[[ SOURCE DATA, beginning ]]

(* ===== verification/EventStream.v ===== *)
(** * The event stream

    What the loop of [handleEvents] writes is a sequence of server-sent events
    that a client reads back one by one: exactly the events the service may
    receive, in order, each with its identifier, its type and its JSON text. *)

From S2P Require Export Api.

Open Scope Z_scope.

(** ** Reading server-sent events *)

Definition line_feed : ascii := byte_of 10.

(** One event as the client sees it. *)
Record sse_message := SseMessage { sse_id : string; sse_type : string; sse_data : string }.

Definition sse_field (name line : string) : option string :=
  if HasPrefix line (name +:+ ": ") then Some (TrimPrefix line (name +:+ ": ")) else None.

(** The event stream interpretation of lines: a field sets the identifier, the
    type or the data of the event being read, a blank line dispatches it when
    it has data, other lines (comments) are ignored. *)
Fixpoint sse_read (lines : list string) (id type : string) (data : option string) : list sse_message :=
  match lines with
  | [] => []
  | line :: lines =>
      if String.eqb line "" then
        match data with
        | Some d => SseMessage id type d :: sse_read lines id "" None
        | None => sse_read lines id "" None
        end
      else match sse_field "id" line, sse_field "event" line, sse_field "data" line with
           | Some v, _, _ => sse_read lines v type data
           | _, Some v, _ => sse_read lines id v data
           | _, _, Some v => sse_read lines id type (Some v)
           | _, _, _ => sse_read lines id type data
           end
  end.

Definition sse_parse (stream : string) : list sse_message :=
  sse_read (split_on line_feed stream) "" "" None.

(** ** No line feed inside a line *)

Definition one_line (s : string) : Prop := string_forallb (no_byte line_feed) s = true.

Lemma one_line_app a b : one_line a → one_line b → one_line (a +:+ b).
Proof. unfold one_line. intros. by rewrite string_forallb_app, andb_true_iff. Qed.

Lemma quote_ascii_one_line c : one_line (quote_ascii c).
Proof. destruct c as [[] [] [] [] [] [] [] []]; reflexivity. Qed.

Lemma chunk_one_line c r k chunk r2 :
  byte_in 0 127 c = false → rune_size (String c r) = Some k → split_at k (String c r) = (chunk, r2) →
  one_line chunk.
Proof.
  assert (∀ d, byte_in 128 255 d = true → no_byte line_feed d = true) as Hhigh.
  { intros d Hd. unfold no_byte. destruct (Ascii.eqb_spec d line_feed) as [->|]; [discriminate Hd|done]. }
  assert (∀ d lo hi, 128 ≤ lo → hi ≤ 255 → byte_in lo hi d = true → no_byte line_feed d = true) as Hin.
  { intros d lo hi Hlo Hhi Hd. apply Hhigh. unfold byte_in in *. rewrite andb_true_iff, !Z.leb_le in *. lia. }
  assert (∀ d, is_cont d = true → no_byte line_feed d = true) as Hcont by (intros d; by apply Hin).
  intros Hc Hk Hs. unfold rune_size in Hk. rewrite Hc in Hk.
  assert (no_byte line_feed c = true) as Hc'.
  { apply Hhigh. pose proof (byte_val_range c). unfold byte_in in *.
    rewrite andb_true_iff, !Z.leb_le. rewrite andb_false_iff, !Z.leb_gt in Hc. lia. }
  destruct r as [|b r]; [done|]. destruct (byte_in 194 223 c).
  { destruct (is_cont b) eqn:Eb; [|done]. simplify_eq/=. unfold one_line. cbn [string_forallb].
    by rewrite Hc', Hcont. }
  destruct r as [|d r]; [done|]. destruct (_ || _) eqn:E3.
  { destruct (is_cont d) eqn:Ed; [|done]. simplify_eq/=. unfold one_line. cbn [string_forallb].
    rewrite Hc', (Hcont d) by done. rewrite andb_true_r.
    assert (no_byte line_feed b = true) as ->; [|done].
    rewrite !orb_true_iff, !andb_true_iff in E3.
    destruct E3 as [[[[_ Hb]|[_ Hb]]|[_ Hb]]|[_ Hb]]; first [exact (Hcont _ Hb)|by eapply Hin; [| |exact Hb]]. }
  destruct r as [|e r]; [done|].
  match type of Hk with (if ?b then _ else _) = _ => destruct b eqn:E4; [|done] end. simplify_eq/=.
  rewrite !andb_true_iff, !orb_true_iff, !andb_true_iff in E4. destruct E4 as [[Hb Hd] He].
  unfold one_line. cbn [string_forallb]. rewrite Hc', (Hcont d), (Hcont e) by done. rewrite andb_true_r.
  assert (no_byte line_feed b = true) as ->; [|done].
  destruct Hb as [[[_ Hb]|[_ Hb]]|[_ Hb]]; first [exact (Hcont _ Hb)|by eapply Hin; [| |exact Hb]].
Qed.

Lemma quote_body_one_line n s : one_line (quote_body n s).
Proof.
  revert s. induction n as [|n IH]; intros [|c r]; try done. cbn [quote_body].
  destruct (byte_in 0 127 c) eqn:Ec.
  { apply one_line_app; [apply quote_ascii_one_line|apply IH]. }
  destruct (rune_size (String c r)) as [k|] eqn:Ek; [|by apply one_line_app].
  destruct (split_at k (String c r)) as [chunk r2] eqn:Es.
  apply one_line_app; [|apply IH]. repeat case_match; try done. by eapply chunk_one_line.
Qed.

Lemma quote_string_one_line s : one_line (quote_string s).
Proof. unfold quote_string. repeat apply one_line_app; try done. apply quote_body_one_line. Qed.

Lemma FormatInt_one_line z : 0 ≤ z → one_line (FormatInt z).
Proof.
  intros Hz. destruct (FormatInt_spec z Hz) as (_ & Hd & _). unfold one_line.
  eapply string_forallb_impl; [|exact Hd]. intros c Hc. unfold no_byte.
  destruct (Ascii.eqb_spec c line_feed) as [->|]; [discriminate Hc|done].
Qed.

Lemma join_one_line l : Forall one_line l → one_line (join_comma l).
Proof.
  induction 1 as [|x l Hx Hl IH]; [done|]. destruct l as [|y l]; [done|].
  rewrite join_comma_cons. by repeat apply one_line_app.
Qed.

(** A document whose numbers are not negative is printed on one line. *)
Lemma member_one_line name j : one_line (print_json j) → one_line (print_member (name, j)).
Proof.
  intros Hj. unfold print_member. cbn [fst snd].
  apply one_line_app; [apply quote_string_one_line|]. by apply one_line_app.
Qed.

Lemma object_one_line ms : Forall (λ m, one_line (print_json m.2)) ms → one_line (print_json (JObject ms)).
Proof.
  intros Hms. rewrite print_object. apply one_line_app; [done|]. apply one_line_app; [|done].
  apply join_one_line, Forall_fmap. eapply Forall_impl; [exact Hms|].
  intros [name j] Hj. by apply member_one_line.
Qed.

(** ** Events as a client reads them *)

(** An event whose numbers have their Go types: what the hub makes of a valid
    lifecycle event. *)
Definition event_ok (e : managementEvent) : Prop :=
  me_Type e ∈ privateControlLifecycleEventTypes ∧
  (∃ n, 0 ≤ n ∧ me_EventID e = FormatInt n) ∧
  (∀ c, me_ChannelID e = Some c → is_u32 c) ∧ (∀ c, me_SenderID e = Some c → is_u32 c).

Definition message_of (e : managementEvent) : sse_message :=
  SseMessage (me_EventID e) (me_Type e) (print_json (event_json e)).

Lemma event_json_one_line e : event_ok e → one_line (print_json (event_json e)).
Proof.
  intros (_ & _ & Hc & Hs). unfold is_u32 in *. unfold event_json. apply object_one_line.
  assert (∀ s, one_line (print_json (JString s))) as Hstr by (intros; apply quote_string_one_line).
  assert (∀ name o, Forall (λ m, one_line (print_json m.2)) (omit_none name JString o)) as Homit.
  { intros name [s|]; constructor; [apply Hstr|constructor]. }
  repeat (apply Forall_app; split); try apply Homit.
  - repeat constructor; try apply Hstr. cbn [snd]. destruct (me_ChannelID e) as [c|]; [|done].
    apply FormatInt_one_line. specialize (Hc c eq_refl). lia.
  - destruct (me_SenderID e) as [c|]; [|constructor]. repeat constructor.
    apply FormatInt_one_line. specialize (Hs c eq_refl). lia.
Qed.

Lemma type_one_line type : type ∈ privateControlLifecycleEventTypes → one_line type.
Proof.
  intros Hin. assert (Forall one_line privateControlLifecycleEventTypes) as Hall by repeat constructor.
  rewrite Forall_forall in Hall. by apply Hall.
Qed.

Lemma split_line a b : one_line a → split_on line_feed (a +:+ newline +:+ b) = a :: split_on line_feed b.
Proof. apply split_on_app. Qed.

Lemma sse_field_app name v : sse_field name (name +:+ ": " +:+ v) = Some v.
Proof.
  unfold sse_field. rewrite <-string_app_assoc, TrimPrefix_app.
  by rewrite (proj2 (HasPrefix_spec _ (name +:+ ": "))) by eauto.
Qed.

(** One written event is read back, and the reader goes on after it. *)
Lemma read_event e rest id :
  event_ok e →
  sse_read (split_on line_feed (sse_event e +:+ rest)) id "" None =
  message_of e :: sse_read (split_on line_feed rest) (me_EventID e) "" None.
Proof.
  intros He. destruct He as (Ht & (n & Hn & Hid) & Hints).
  pose proof (type_one_line _ Ht) as Ht1.
  pose proof (event_json_one_line e (conj Ht (conj (ex_intro _ n (conj Hn Hid)) Hints))) as Hj.
  assert (one_line (me_EventID e)) as Hid1 by (rewrite Hid; by apply FormatInt_one_line).
  unfold sse_event, message_of. revert Hj. generalize (print_json (event_json e)) as j.
  generalize (me_EventID e) (me_Type e) Hid1 Ht1. clear. intros i t Hi Ht j Hj.
  rewrite !string_app_assoc.
  rewrite <-(string_app_assoc "id: "), split_line by by apply one_line_app.
  rewrite <-(string_app_assoc "event: "), split_line by by apply one_line_app.
  rewrite <-(string_app_assoc "data: "), split_line by by apply one_line_app.
  rewrite <-(string_app_empty_l (newline +:+ rest)), split_line by done.
  cbn [sse_read].
  pose proof (sse_field_app "id" i) as H1. pose proof (sse_field_app "event" t) as H2.
  pose proof (sse_field_app "data" j) as H3.
  change ("id" +:+ ": " +:+ i) with ("id: " +:+ i) in H1.
  change ("event" +:+ ": " +:+ t) with ("event: " +:+ t) in H2.
  change ("data" +:+ ": " +:+ j) with ("data: " +:+ j) in H3.
  rewrite H1, H2, H3. reflexivity.
Qed.

Lemma read_stream s es tail id :
  Forall event_ok es → stream_loop s tail = "" →
  sse_read (split_on line_feed (stream_loop s (((λ e, StreamEvent e None) <$> es) ++ tail))) id "" None =
  message_of <$> filter (λ e, canReceiveEvent s e = true) es.
Proof.
  intros Hes Htail. revert id. induction Hes as [|e es He Hes IH]; intros id.
  - rewrite fmap_nil. cbn [app]. by rewrite Htail.
  - rewrite fmap_cons. cbn [app stream_loop]. rewrite filter_cons.
    destruct (canReceiveEvent s e); cbn [negb].
    + rewrite decide_True by done. rewrite read_event by done. by rewrite IH.
    + rewrite decide_False by done. apply IH.
Qed.

(** ** Properties *)

(** C23: the event stream is confined and readable.  Whatever ends the stream,
    a client that reads it sees exactly those of the events taken from its
    subscription that its service may receive, in order, each with its
    identifier, type and JSON text intact; every event of a channel that it
    sees is of a channel of its ACL, and one without a channel is a relay
    health change for a holder of the health permission. *)
Theorem event_stream_confined s es tail :
  Forall event_ok es → stream_loop s tail = "" →
  let seen := filter (λ e, canReceiveEvent s e = true) es in
  sse_parse (sse_greeting +:+ stream_loop s (((λ e, StreamEvent e None) <$> es) ++ tail)) =
    message_of <$> seen ∧
  ∀ e, e ∈ seen → match me_ChannelID e with
    | Some c => c ∈ svc_channels s ∧ svc_apiRole s ∈ event_roles
    | None => me_Type e = "relay_health_changed" ∧
              hasGlobalPermission s managementAPIHealthPermission = true
    end.
Proof.
  intros Hes Htail seen. split.
  - unfold sse_parse, sse_greeting. rewrite string_app_assoc, (string_app_assoc newline), split_line by done.
    rewrite <-(string_app_empty_l (newline +:+ _)), split_line by done.
    by apply read_stream.
  - intros e [Hr He]%list_elem_of_filter. unfold canReceiveEvent in Hr.
    destruct (me_ChannelID e) as [c|]; [|by go_bool].
    unfold canReadEventChannel in Hr. destruct (in_set _ _) eqn:E; [|done].
    apply in_set_spec in E. cbn [negb] in Hr. by go_bool.
Qed.

Definition example_event (id channel : Z) : managementEvent :=
  event_of id (LifecycleEvent "" "" "" "2024-01-01T00:00:00Z" "talk_started" (Some channel) (Some 9)
                 None None None None).
Definition example_viewer : managementAPIService := Service "svc" "viewer" true {[5]} ∅ ∅.

Lemma example_event_ok id channel : 0 ≤ id → is_u32 channel → event_ok (example_event id channel).
Proof.
  intros Hid Hc. split_and!; [by apply in_set_spec|by exists id|by intros c [= <-]|by intros c [= <-]].
Qed.

Lemma event_stream_confined_witness :
  let es := [example_event 1 5; example_event 2 6; example_event 3 5] in
  sse_parse (sse_greeting +:+ stream_loop example_viewer (((λ e, StreamEvent e None) <$> es) ++ [StreamDone])) =
    message_of <$> [example_event 1 5; example_event 3 5].
Proof.
  cbv zeta.
  refine (proj1 (event_stream_confined example_viewer
    [example_event 1 5; example_event 2 6; example_event 3 5] [StreamDone] _ eq_refl)).
  repeat (apply Forall_cons; split; [by apply example_event_ok|]). constructor.
Defined.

[[ SOURCE DATA, end ]]

▶ _WORK REQUIRED_
Transcribe each line of the data above, unaltered, from the one where "intros (_ &" appears to the one where "repeat (apply Forall_app;" appears, inclusive of both.

▶ _ANSWER TO THIS TASK_
  intros (_ & _ & Hc & Hs). unfold is_u32 in *. unfold event_json. apply object_one_line.
  assert (∀ s, one_line (print_json (JString s))) as Hstr by (intros; apply quote_string_one_line).
  assert (∀ name o, Forall (λ m, one_line (print_json m.2)) (omit_none name JString o)) as Homit.
  { intros name [s|]; constructor; [apply Hstr|constructor]. }
  repeat (apply Forall_app; split); try apply Homit.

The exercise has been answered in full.